Сама процедура ПЦР заключается в следующем. Прежде всего, ДНК денатурируют, нагревая ее до 98 °C. При этом две цепи ДНК, относительно слабо связанные между собой, разделяются друг от друга. Далее в ход идут так называемые затравки (праймеры) — короткие однонитевые фрагменты ДНК, которые комплементарны краям того участка генома, который собираются размножать (амплифицировать). Эти затравки гибридизуются с комплементарными участками однонитевых молекул ДНК, после чего специальный фермент (ДНК-полимераза) удлинняет затравки, строя молекулу ДНК по матрице (цикл 1). Затем продукты реакции вновь денатурируют и процедуру повторяют необходимое число раз. За 20–30 циклов из одной молекулы можно получить миллионы копий ДНК. Этот процесс подобен цепной ядерной реакции, но осуществляется в пробирке с помощью специального фермента — термостабильной ДНК-полимеразы. По этой причине он и получил название полимеразной цепной реакции.

^{Рис. 14. Схема протекания полимеразной цепной реакции (ПЦР).}

Конечная цель — определение полной последовательности нуклеотидов в ДНК человека

Длительное время искали эффективные методы, позволяющие определять последовательность нуклеотидов в длинных молекулах ДНК (такое определение нуклеотидной последовательности получило название секвенирование, от анг. sequence — последовательность). Только в середине 70-х годов секвенирование протяженных участков ДНК стало возможным. Связано это было с изобретением принципиально новых подходов. В 1976 г. А. Максамом и У. Гилбертом был разработан метод прямого секвенирования, основанный на химической деградации ДНК. В данном случае осуществляется специфическая химическая фрагментация длинной цепи ДНК (полинуклеотида), радиоактивно меченной с одного конца. Затем препарат меченой ДНК разделяют на четыре порции и каждую из них обрабатывают реагентом, модифицирующим одно или два из четырех оснований, содержащихся в ней. После разделения в специальном геле меченых фрагментов по размерам (с помощью электрофореза) на рентгеновских пленках смотрят, что при этом происходит с нуклеотидной последовательностью, и на основании этого делают вывод о порядке расположения нуклеотидов друг за другом в каждом фрагменте ДНК. Однако метод оказался довольно сложным. В становлении этого метода на его начальных этапах существенную роль сыграл российский ученый академик А. Д. Мирзабеков, работавший в лаборатории У. Гилберта.

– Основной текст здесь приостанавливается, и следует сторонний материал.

(* ===== verification/GatewayBackend.v ===== *)
(** The execution backend of the gateway: the reads and the durable cancellation of [sdk/runtime/execution_lifecycle.go],
    the hosts of [sdk/runtime/execution_host.go], the slots of [gateway/runtime_host_slot.go] that keep one host per
    session, and the requests of [gateway/runtime_backend.go] as goroutines over those slots.  What a runtime, a state
    backend or the validation of a session answers is an argument of the step. *)

From S2P Require Import Prelude GoText Names Sha256 Message ContextInjection Delivery Trajectory TrajectoryStore Agent Registrar Composition EventDispatch Payload Durability SessionState PromptHost ExecutionCompletion Paging Base64 Registry GatewayEvent GatewayInput GatewayInteraction GatewayPermission GatewaySession GatewayConversation GatewaySupervisor.

(** ** Reading and fencing an execution *)

Record ExecutionView := { vw_TrajectoryID : string; vw_Execution : TrajectoryExecution; vw_Result : option Result }.

Record ExecutionRecoveryCandidate := { rc_TrajectoryID : string; rc_Execution : TrajectoryExecution; rc_Delay : duration }.

Definition candidate_view (candidate : ExecutionRecoveryCandidate) : ExecutionView :=
  {| vw_TrajectoryID := rc_TrajectoryID candidate; vw_Execution := rc_Execution candidate; vw_Result := None |}.

Section lifecycle.
Context `{codec : !PayloadCodec}.

Definition LoadExecutionViewFromMetadata (st : memoryTrajectoryStore) (ctx : context) (metadata : TrajectoryMetadata) : result ExecutionView :=
  match tm_Execution metadata with
  | None =>
      Err (Wrap2 (Sentinel ErrExecutionNotFound)
             (Wrapf "%w: trajectory %s has no execution" [AStr (tm_ID metadata)] (Sentinel ErrTrajectoryExecution)))
  | Some execution =>
      let? r := if Execution_Terminal execution then LoadExecutionResult st ctx metadata else Ok None in
      Ok {| vw_TrajectoryID := tm_ID metadata; vw_Execution := execution; vw_Result := r |}
  end.

Definition lifecycle_LoadView (st : memoryTrajectoryStore) (ctx : context) (trajectoryID : string) : result ExecutionView :=
  let? metadata := tstore_LoadMetadata st ctx trajectoryID in
  LoadExecutionViewFromMetadata st ctx metadata.

Definition recovery_candidate (metadata : TrajectoryMetadata) (now wall : time) : result ExecutionRecoveryCandidate :=
  let? '(execution, delay) := executionRecoveryCandidateFromMetadata metadata now wall in
  Ok {| rc_TrajectoryID := tm_ID metadata; rc_Execution := execution; rc_Delay := delay |}.

Definition lifecycle_LoadRecoveryCandidate (st : memoryTrajectoryStore) (ctx : context) (trajectoryID : string) (now wall : time)
    : result ExecutionRecoveryCandidate :=
  let? metadata := tstore_LoadMetadata st ctx trajectoryID in
  recovery_candidate metadata now wall.

Fixpoint recovery_candidates (recoverable : list TrajectoryMetadata) (now wall : time) : result (list ExecutionRecoveryCandidate) :=
  match recoverable with
  | [] => Ok []
  | metadata :: recoverable =>
      match recovery_candidate metadata now wall with
      | Err err => Err (Wrapf "trajectory %s returned by recoverable index: %w" [AStr (tm_ID metadata)] err)
      | Ok candidate => let? rest := recovery_candidates recoverable now wall in Ok (candidate :: rest)
      end
  end.

Definition lifecycle_ListRecoveryCandidates (st : memoryTrajectoryStore) (ctx : context) (now wall : time)
    : result (list ExecutionRecoveryCandidate) :=
  let? recoverable := tstore_ListRecoverable st ctx now wall in
  recovery_candidates recoverable now wall.
(* ===== verification/GatewayBackendProperties.v ===== *)
(** The execution backend: one host per session, every state backend that is opened is closed once, and what the
    end of a cancellation or of a shutdown guarantees. *)

From S2P Require Import Prelude GoText Names Sha256 Message ContextInjection Delivery Trajectory TrajectoryStore Agent Registrar Composition EventDispatch Payload TrajectoryInvariant TrajectoryHistory Durability SessionState PromptHost ExecutionCompletion Paging Base64 Registry GatewayEvent GatewayInput GatewayInteraction GatewayPermission GatewaySession GatewayConversation GatewaySupervisor GatewayBackend BitCodec.

(** ** What a goroutine owns *)

(** The slot it has reserved and not completed, with its session. *)
Definition owned (g : goroutine) : list (string * nat) :=
  match g with
  | SubmitSetup session _ s | SubmitBind session s _ _ | SubmitCleanup session s _ _ | RecoverValidate session s _ | RecoverWait session s _
  | RecoverOpen session s | RecoverBind session s _ | RecoverRun session s _ => [(gs_ID session, s)]
  | RunSubmission sessionID s _ | RunEnd sessionID s => [(sessionID, s)]
  | _ => []
  end.

(** The state backend it has opened and not closed. *)
Definition held (g : goroutine) : list nat :=
  match g with
  | SubmitBind _ _ host _ | SubmitCleanup _ _ host _ | SubmitClose host _ | RunSubmission _ _ host | RecoverBind _ _ host | RecoverRun _ _ host =>
      option_list (eh_State host)
  | _ => []
  end.

Definition closed_states (trace : list host_event) : list nat :=
  omap (λ ev, match ev with ClosedState state => Some state | _ => None end) trace.

(** ** State backends *)

(** The step opens and closes state backends, so that of [before] and of the ones it opens [after] is left. *)
Definition states_move (w w' : backend_world) (before after : list nat) : Prop :=
  ∃ trace n, bw_trace w' = bw_trace w ++ trace ∧ bw_opened w' = (bw_opened w + n)%nat ∧
    after ++ closed_states trace ≡ₚ before ++ seq (bw_opened w) n.

Definition same_registry (w w' : backend_world) : Prop :=
  bw_slots w' = bw_slots w ∧ bw_hosts w' = bw_hosts w ∧ bw_closed w' = bw_closed w ∧ bw_closeDone w' = bw_closeDone w ∧
  bw_cancelled w' = bw_cancelled w.

Definition private_move (w w' : backend_world) (before after : list nat) : Prop := same_registry w w' ∧ states_move w w' before after.

Lemma closed_states_app t t' : closed_states (t ++ t') = closed_states t ++ closed_states t'.
Proof. apply omap_app. Qed.

Lemma states_move_same w w' l : bw_trace w' = bw_trace w → bw_opened w' = bw_opened w → states_move w w' l l.
Proof. intros Ht Ho. exists [], 0%nat. rewrite app_nil_r, Nat.add_0_r. by split_and!. Qed.
(** * interact-voice: the LiveKit session hook and the agent interface

    A shallow embedding of [src/hooks/useLiveKit.ts] (the [useLiveKit] hook:
    [addMessage], [sendData], [connect], [disconnect] and the room event
    listeners) and of the [AgentInterface] component
    ([handleLiveKitMessage], [handlePaymentSelect], [goToNextStage],
    [goToPreviousStage] and its two effects), followed by the properties
    of the specification that concern them.

    React state ([useState]) and refs ([useRef]) become fields of one
    record that is threaded through every handler; a handler reads the
    state of the latest render.  [async] functions with [try]/[catch]/
    [finally] are written in a small state-and-exception monad.  What the
    outside answers (does a publish succeed, does the server accept the
    connection, which room events fire while a call is pending) is an
    explicit argument of the function that asks. *)

From Stdlib Require Import String Ascii List ZArith NArith Bool Lia DecimalString.
Import ListNotations.
Open Scope string_scope.

(** * JavaScript primitives the sources rely on *)

Module JS.

(** Strings are byte strings (the UTF-8 text that [TextEncoder] emits). *)

(** [if (s)] on a string: the empty string is falsy. *)
Definition truthy (s : string) : bool :=
  match s with EmptyString => false | String _ _ => true end.

(** [if (o)] on an optional string field ([undefined] is falsy). *)
Definition truthy_opt (o : option string) : bool :=
  match o with Some s => truthy s | None => false end.

Fixpoint drop (n : nat) (s : string) : string :=
  match n, s with
  | O, _ => s
  | S _, EmptyString => EmptyString
  | S n', String _ s' => drop n' s'
  end.

(** [s.replace(pat, rep)] with a string pattern: only the first
    occurrence is replaced. *)
Fixpoint replace (pat rep s : string) : string :=
  if String.prefix pat s then rep ++ drop (String.length pat) s
  else match s with
       | EmptyString => EmptyString
       | String c s' => String c (replace pat rep s')
       end.

Definition lower_ascii (c : ascii) : ascii :=
  let n := nat_of_ascii c in
  if (65 <=? n)%nat && (n <=? 90)%nat then ascii_of_nat (n + 32) else c.

(** [s.toLowerCase()]; the case mapping of the ASCII letters (bytes
    outside ASCII are left as they are). *)
Fixpoint toLowerCase (s : string) : string :=
  match s with
  | EmptyString => EmptyString
  | String c s' => String (lower_ascii c) (toLowerCase s')
  end.

(** [hay.includes(needle)]. *)
Fixpoint includes (needle hay : string) : bool :=
  String.prefix needle hay ||
  match hay with
  | EmptyString => false
  | String _ hay' => includes needle hay'
  end.
(** One pass of the registration loop: at most one host is registered, under
    the instance's name and a fresh address, the entry's own when it fixes
    one; after a return of 0 that address is bound. *)
Lemma registerHostInstance_registers (name : string) (cfg : ConfigOptions)
    (host : HostOptions) (freq i : Z) (c c' : Controller) (l : list LogRecord) (rv : Z) :
  registerHostInstance name cfg host freq i c = (l, Returns (rv, c')) ->
  exists added,
    registers c added c' /\
    Forall (λ p, hostname p = instanceHostname name (hostoptions_getQuantity host) i /\
                 (forall X, hostoptions_getIpAddr host = Some X -> ipAddr p = X)) added /\
    (rv = 0 -> forall X, hostoptions_getIpAddr host = Some X -> addressAssigned X c').
Proof.
  unfold registerHostInstance. intros H.
  apply deref_returns_inv in H as (ipa & Hipa & H).
  destruct (assignAddress host ipa) as [[ip ipa']|] eqn:Hassign.
  - destruct (assignAddress_spec _ _ _ _ Hassign) as (Hfree & _ & Hbind & Hfixed).
    set (c1 := set_ipAssignment (Some ipa') c) in *.
    assert (Hfresh : ~ addressAssigned ip c).
    { intros (ipa0 & Hipa0 & Hsome). rewrite Hipa in Hipa0. injection Hipa0 as <-.
      rewrite Hfree in Hsome. destruct Hsome as [? [=]]. }
    assert (Hkeep : forall X, addressAssigned X c -> addressAssigned X c1).
    { intros X (ipa0 & Hipa0 & Hsome). rewrite Hipa in Hipa0. injection Hipa0 as <-.
      exists ipa'. split; [reflexivity|]. rewrite Hbind.
      apply lookup_insert_is_Some. destruct (decide (ip = X)); auto. }
    assert (Hbound : addressAssigned ip c1).
    { exists ipa'. split; [reflexivity|]. rewrite Hbind, lookup_insert_eq. eauto. }
    assert (Hreg1 : registers c [] c1).
    { split; [reflexivity|]. split; [exact Hkeep|].
      split; [now rewrite app_nil_r | constructor]. }
    apply deref_returns_inv in H as (g & Hg & H). cbv zeta in H.
    cbn [hostname requestedBwDownBits requestedBwUpBits] in H.
    assert (Herr : forall msg,
              (_ ← error msg; mret (-1, c1)) = (l, Returns (rv, c')) ->
              exists added,
                registers c added c' /\
                Forall (λ p, hostname p
                               = instanceHostname name (hostoptions_getQuantity host) i /\
                             (forall X, hostoptions_getIpAddr host = Some X ->
                                        ipAddr p = X)) added /\
                (rv = 0 -> forall X, hostoptions_getIpAddr host = Some X ->
                                     addressAssigned X c')).
    { intros msg [= <- <- <-]. exists []. split; [exact Hreg1|].
      split; [constructor | discriminate]. }
    repeat match type of H with
    | (if ?b then (_ ← error ?msg; mret (-1, c1)) else _) = _ =>
        let Hb := fresh "Hb" in
        destruct b eqn:Hb; [exact (Herr msg H)|]
    end.
    clear Herr.
    apply deref_returns_inv in H as (mgr & Hmgr & H).
    match type of H with
    | context [manager_addNewVirtualHost mgr ?params] =>
        set (p := params) in *;
        set (c2 := set_manager (Some (manager_addNewVirtualHost mgr p)) c1) in *
    end.
    assert (Hhosts2 : registeredHosts c2 = registeredHosts c ++ [p]).
    { assert (Hmgr0 : manager c = Some mgr) by exact Hmgr.
      unfold registeredHosts. cbn. rewrite Hmgr0. reflexivity. }
    apply bind_returns_inv in H as (l1 & [rvp c3] & l2 & Hprocs & Hret & ->).
    apply registerProcesses_keeps in Hprocs as (Hhosts3 & Hcfg3 & Hipa3).
    assert (Hsame : forall X, addressAssigned X c1 -> addressAssigned X c3).
    { intros X (ipa0 & Hipa0 & Hsome). exists ipa0. split; [|exact Hsome].
      rewrite Hipa3. exact Hipa0. }
    assert (Hreg3 : registers c [p] c3).
    { split; [rewrite Hcfg3; reflexivity|]. split; [auto|].
      split; [congruence|]. constructor; [exact Hfresh | constructor]. }
    assert (Hp : hostname p = instanceHostname name (hostoptions_getQuantity host) i /\
                 (forall X, hostoptions_getIpAddr host = Some X -> ipAddr p = X))
      by (split; [reflexivity | exact Hfixed]).
    assert (Hrv : c' = c3).
    { cbn in Hret. destruct (rvp =? 0); injection Hret as _ _ <-; reflexivity. }
    subst c'. exists [p]. split; [exact Hreg3|].
    split; [constructor; [exact Hp | constructor]|].
    intros _ X HX. apply Hsame. rewrite <- (Hfixed X HX). exact Hbound.
  - apply emit_returns_inv in H as (l' & Hret & ->). injection Hret as <- <- <-.
    exists []. split; [apply registers_refl|]. split; [constructor | discriminate].
Qed.

(** The registration loop: every host it registers is an instance of the
    entry; after a return of 0 with at least one pass, the entry's fixed
    address is bound. *)
Lemma registerHostInstances_registers (name : string) (cfg : ConfigOptions)
    (host : HostOptions) (freq : Z) (n : nat) :
  forall (start : nat) (c c' : Controller) (l : list LogRecord) (rv : Z),
  (start + n <= Z.to_nat (hostoptions_getQuantity host))%nat ->
  registerHostInstances n name cfg host freq (Z.of_nat start) c = (l, Returns (rv, c')) ->
  exists added,
    registers c added c' /\
    Forall (instanceOf name host) added /\
    (rv = 0 -> (1 <= n)%nat ->
     forall X, hostoptions_getIpAddr host = Some X -> addressAssigned X c').
Proof.
  induction n as [|n IH]; intros start c c' l rv Hle H.
  - injection H as <- <- <-. exists []. split; [apply registers_refl|].
    split; [constructor | lia].
  - cbn [registerHostInstances] in H.
    apply bind_returns_inv in H as (l1 & [rv1 c1] & l2 & Hstep & Hrest & ->).
    apply registerHostInstance_registers in Hstep as (a1 & Hreg1 & Hall1 & Hbound1).
    assert (Hinst : Forall (instanceOf name host) a1).
    { eapply Forall_impl; [exact Hall1|]. cbn. intros p (Hname & Hfixed).
      split; [|exact Hfixed]. rewrite Hname. unfold instanceHostnames.
      apply list_elem_of_fmap. exists start. split; [reflexivity|].
      apply elem_of_seq. lia. }
    cbn in Hrest. destruct (Z.eqb_spec rv1 0) as [-> | Hnz].
    + replace (Z.of_nat start + 1) with (Z.of_nat (S start)) in Hrest by lia.
      apply IH in Hrest as (a2 & Hreg2 & Hall2 & _); [|lia].
      exists (a1 ++ a2). split; [eapply registers_trans; eauto|].
      split; [apply Forall_app; auto|].
      intros _ _ X HX. destruct Hreg2 as (_ & Hkeep & _). apply Hkeep.
      exact (Hbound1 eq_refl X HX).
    + injection Hrest as <- <- <-. exists a1. split; [exact Hreg1|].
      split; [exact Hinst | contradiction].
Qed.

(** The callback of either pass: what it registers are instances of its
    entry, which then belongs to the pass. *)
Lemma registerHostCallback_registers_instances (flag : bool) (name : string)
    (cfg : ConfigOptions) (host : HostOptions) (c c' : Controller)
    (l : list LogRecord) (rv : Z) :
  _controller_registerHostCallback flag name cfg host c = (l, Returns (rv, c')) ->
  exists added,
    registers c added c' /\
    Forall (λ p, inPass flag host /\ instanceOf name host p) added /\
    (rv = 0 -> inPass flag host -> 1 <= hostoptions_getQuantity host ->
     forall X, hostoptions_getIpAddr host = Some X -> addressAssigned X c').
Proof.
  unfold _controller_registerHostCallback, inPass. intros H.
  apply deref_returns_inv in H as (mgr & Hmgr & H). cbv zeta in H.
  set (ipAddrSet := match hostoptions_getIpAddr host with
                    | Some _ => true | None => false end) in *.
  destruct (eqb_spec ipAddrSet flag) as [Hflag | Hflag]; cbn [negb] in H.
  - destruct (ipAddrSet && (1 <? hostoptions_getQuantity host)) eqn:Hamb.
    + injection H as <- <- <-. exists []. split; [apply registers_refl|].
      split; [constructor | discriminate].
    + apply (registerHostInstances_registers name cfg host _ _ O) in H
        as (added & Hreg & Hall & Hbound); [|lia].
      exists added. split; [exact Hreg|]. split.
      * eapply Forall_impl; [exact Hall|]. cbn. auto.
      * intros Hz _ Hq. apply (Hbound Hz). lia.
  - injection H as <- <- <-. exists []. split; [apply registers_refl|].
    split; [constructor | contradiction].
Qed.

Lemma registeredFor_cons (flag : bool) (entry : string * HostOptions)
    (entries : list (string * HostOptions)) (p : HostParameters) :
  registeredFor flag entries p -> registeredFor flag (entry :: entries) p.
Proof.
  intros (name & host & Hin & Hpass & Hinst).
  exists name, host. split; [now apply list_elem_of_further | auto].
Qed.

(** A pass: what it registers are instances of its entries; after a return
    of 0 the fixed address of every entry of the pass that has an instance
    is bound. *)
Lemma registerPass_registers (flag : bool) (cfg : ConfigOptions)
    (entries : list (string * HostOptions)) :
  forall (c c' : Controller) (l : list LogRecord) (rv : Z),
  iterEntries (λ entry, _controller_registerHostCallback flag (fst entry) cfg (snd entry))
    entries c = (l, Returns (rv, c')) ->
  exists added,
    registers c added c' /\
    Forall (registeredFor flag entries) added /\
    (rv = 0 -> forall name host X,
       (name, host) ∈ entries -> inPass flag host ->
       1 <= hostoptions_getQuantity host -> hostoptions_getIpAddr host = Some X ->
       addressAssigned X c').
Proof.
  induction entries as [|[name host] entries IH]; intros c c' l rv H.
  - injection H as <- <- <-. exists []. split; [apply registers_refl|].
    split; [constructor|]. intros _ ? ? ? Hin. inversion Hin.
  - cbn [iterEntries fst snd] in H.
    apply bind_returns_inv in H as (l1 & [rv1 c1] & l2 & Hstep & Hrest & ->).
    apply registerHostCallback_registers_instances in Hstep
      as (a1 & Hreg1 & Hall1 & Hbound1).
    assert (Hfor1 : Forall (registeredFor flag ((name, host) :: entries)) a1).
    { eapply Forall_impl; [exact Hall1|]. cbn. intros p (Hpass & Hinst).
      exists name, host. split; [apply list_elem_of_here | auto]. }
    cbn in Hrest. destruct (Z.eqb_spec rv1 0) as [-> | Hnz].
    + apply IH in Hrest as (a2 & Hreg2 & Hall2 & Hbound2).
      exists (a1 ++ a2). split; [eapply registers_trans; eauto|]. split.
      * apply Forall_app. split; [exact Hfor1|].
        eapply Forall_impl; [exact Hall2|]. apply registeredFor_cons.
      * intros Hz n h X Hin Hpass Hq HX.
        apply elem_of_cons in Hin as [Heq | Hin].
        -- injection Heq as -> ->. destruct Hreg2 as (_ & Hkeep & _).
           apply Hkeep. exact (Hbound1 eq_refl Hpass Hq X HX).
        -- exact (Hbound2 Hz n h X Hin Hpass Hq HX).
    + injection Hrest as <- <- <-. exists a1. split; [exact Hreg1|].
      split; [exact Hfor1 | contradiction].
Qed.
Definition findByIdAndDelete (id : ReviewId) (c : collection) : collection :=
  {| docs := filter (fun r => negb (Nat.eqb (_id r) id)) (docs c);
     next_id := next_id c |}.

(** *** Writes *)

(** The object literal handed to [Review.create]. *)
Record input : Type := {
  in_job : JobId;
  in_reviewer : UserId;
  in_recipient : UserId;
  in_rating : Js.number;
  in_comment : Js.value;
  in_communication : Js.number;
  in_qualityOfWork : Js.number;
  in_valueForMoney : Js.number;
  in_expertise : Js.number;
  in_professionalism : Js.number;
  in_type : ReviewType;
  in_isPublic : bool
}.

Definition isSome {A : Type} (o : option A) : bool :=
  match o with
  | Some _ => true
  | None => false
  end.

(** Paths of a new document that fail to cast or to validate. *)
Definition invalidPaths (i : input) : list string :=
  invalidIf (isSome (validateNumber (in_rating i))) "rating"
  ++ invalidIf (isSome (validateComment (in_comment i))) "comment"
  ++ invalidIf (isSome (validateNumber (in_communication i))) "communication"
  ++ invalidIf (isSome (validateNumber (in_qualityOfWork i))) "qualityOfWork"
  ++ invalidIf (isSome (validateNumber (in_valueForMoney i))) "valueForMoney"
  ++ invalidIf (isSome (validateNumber (in_expertise i))) "expertise"
  ++ invalidIf (isSome (validateNumber (in_professionalism i))) "professionalism".

(** The unique compound index
    [{ job: 1, reviewer: 1, recipient: 1 }, { unique: true }]. *)
Definition uniqueKey : list string := ["job"; "reviewer"; "recipient"].

Definition sameKey (j : JobId) (rv rc : UserId) : query :=
  {| q_job := Some j; q_reviewer := Some rv; q_recipient := Some rc;
     q_isPublic := None; q_isReported := None |}.

Definition duplicateKey : Thrown :=
  MongoServerError 11000 uniqueKey
    "E11000 duplicate key error collection: reviews index: job_1_reviewer_1_recipient_1".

Чуть раньше английский ученый Фред Сэнгер предложил иной способ расшифровки структуры ДНК, который в конечном итоге после разных модификаций стал основным. Согласно методу Сэнгера молекулу ДНК с помощью специальной обработки ферментами не только расщепляют на фрагменты, но и «расплетают» ее двойную спираль на две нити. Потом по каждому из полученных обрывков «нитей» с помощью специальных затравок восстанавливают недостающую вторую нить ДНК. При этом синтез второй нити осуществляется не полностью, а с помощью специального приема обеспечивается прекращение синтеза строго на одном из 4 нуклеотидов. В результате этого получался набор цепей ДНК с разной длиной — «лесенка». Эта «лесенка» становится видимой глазом после разделения всех фрагментов по размерам за счет того, что концы всех фрагментов содержат специфическую — или радиоактивную, или флуоресцентную метку. Следует отметить, что в разработку этого поистине революционизирующего метода существенный вклад был сделан и двумя российскими учеными: профессором С. К. Василенко и академиком Е. Д. Свердловым.

За разработку методов секвенирования Гилберт и Сэнгер получили Нобелевскую премию. Интересно, что для Сэнгера эта была уже вторая премия, первую он получил за расшифровку аминокислотной последовательности первого белка — инсулина.

Все автоматы-секвенаторы, которые появились позднее, были построены по принципу метода Сэнгера, поскольку он оказался более удобным для автоматизации процесса и компьютерной регистрации результатов. В настоящее время ряд крупных фирм занимается производством таких автоматов, а также стандартных наборов реактивов для анализа ДНК. Секвенирование стало достаточно рутинной лаборантской работой. А метод Максама — Гилберта имеет сейчас скорее историческое, чем практическое значение.